Samantha Azzopardi (21 August 1988) is an Australian con artist who has been accused of many instances of conning families and authorities not only in her native Australia, but also in Ireland and Canada. In May 2021, Melbourne Magistrates sentenced her to two years imprisonment.

Early life
Samantha Lyndell Azzopardi was born in Campbelltown, New South Wales, Australia in August 1988, of Maltese heritage.

Criminal activities
She first came to the attention of authorities in Rockhampton, Australia in November 2007 when she was 19. She claimed to be Dakota Johnson and she was charged with intent to defraud. In September 2010, she tried to enroll in at least two schools in Brisbane, posing as a student, but was rejected from the second school after her reference letter was found to be fraudulent.
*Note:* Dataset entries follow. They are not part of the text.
(** [csvContent] of [handleExport]: the header and the rows, joined by
    line feeds. *)
Definition csvContent (staff : list StaffMember.t) : string :=
  JSText.join (String newline "")
    ("Name,Role,CycleStartDate,PatternOn,PatternOff,ShiftType,Status"
     :: map exportRow staff).

(** The objects that [handleImport] builds: the casts of the source
    check nothing, so the shift type and the status are whatever text
    the columns hold, the two pattern fields are what [parseInt] returns,
    and there is no override list. *)
Module Imported.
Record t : Type := mk {
  id : string;
  name : string;
  role : string;
  cycleStartDate : string;
  patternOn : JS.num;
  patternOff : JS.num;
  shiftType : string;
  status : string
}.
End Imported.

Definition importedOf (i : Z) (line : string) : option Imported.t :=
  let cols := JS.split "," line in
  if (7 <=? length cols)%nat then
    Some
      (Imported.mk
         (String.append "imported-" (JSText.toString (JS.Int i)))
         (nth 0 cols "") (nth 1 cols "") (nth 2 cols "")
         (JSText.parseInt (nth 3 cols "")) (JSText.parseInt (nth 4 cols ""))
         (nth 5 cols "") (JSText.trim (nth 6 cols "")))
  else None.

(** The loop of [handleImport], at index [i] with the lines from that
    index on. *)
Fixpoint importLoop (i : Z) (lines : list string) : list Imported.t :=
  match lines with
  | [] => []
  | line :: rest =>
      match importedOf i line with
      | Some member => member :: importLoop (i + 1) rest
      | None => importLoop (i + 1) rest
      end
  end.

(** [handleImport] on the text of the file: the list handed to
    [updateStaffData], or nothing when no member was read. *)
Definition handleImport (text : string) : option (list Imported.t) :=
  let lines :=
    List.filter (fun l => (0 <? String.length (JSText.trim l))%nat)
      (JS.split newline text) in
  let newStaff := importLoop 1 (tail lines) in
  if (0 <? length newStaff)%nat then Some newStaff else None.

(** The staff member that an imported object is, when its fields hold
    values of their declared types. *)
Definition asStaffMember (m : Imported.t) : option StaffMember.t :=
  match Imported.patternOn m, Imported.patternOff m with
  | JS.Int on, JS.Int off =>
      let shiftType :=
        if String.eqb (Imported.shiftType m) "Normal" then Some Normal
        else if String.eqb (Imported.shiftType m) "Half" then Some Half
        else None in
      let status :=
        if String.eqb (Imported.status m) "Permanent" then Some Permanent
        else if String.eqb (Imported.status m) "Casual" then Some Casual
        else None in
      match shiftType, status with
      | Some t, Some e =>
          Some
            (StaffMember.mk (Imported.id m) (Imported.name m) (Imported.role m)
               (Imported.cycleStartDate m) on off t e None)
      | _, _ => None
      end
  | _, _ => None
  end.

(** A text without the character [c]. *)
Fixpoint freeOf (c : ascii) (s : string) : bool :=
  match s with
  | EmptyString => true
  | String x rest => negb (Ascii.eqb x c) && freeOf c rest
  end.

(** A member whose texts can stand in a CSV row: no comma and no line
    feed in the name, the role and the start date, and pattern fields
    that are exact as numbers. *)
Definition plainMember (s : StaffMember.t) : bool :=
  freeOf "," (StaffMember.name s) && freeOf newline (StaffMember.name s)
  && freeOf "," (StaffMember.role s) && freeOf newline (StaffMember.role s)
  && freeOf "," (StaffMember.cycleStartDate s)
  && freeOf newline (StaffMember.cycleStartDate s)
  && (Z.abs (StaffMember.patternOn s) <? 2 ^ 53)
  && (Z.abs (StaffMember.patternOff s) <? 2 ^ 53).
Azzopardi was found outside the General Post Office, Dublin (GPO) in October 2013, wandering up and down and apparently, unable to speak English. She came to be known as the "GPO Girl". Through stilted communications the police believed that she was the victim of sex trafficking and was around 14 years of age. When she was eventually identified, opinion with the Garda Síochána (the Irish Police) was divided; some maintained that she had not committed a crime, as she had not actually claimed anything had been done to her and so needed mental health treatment, others wanted her charged for wasting police time.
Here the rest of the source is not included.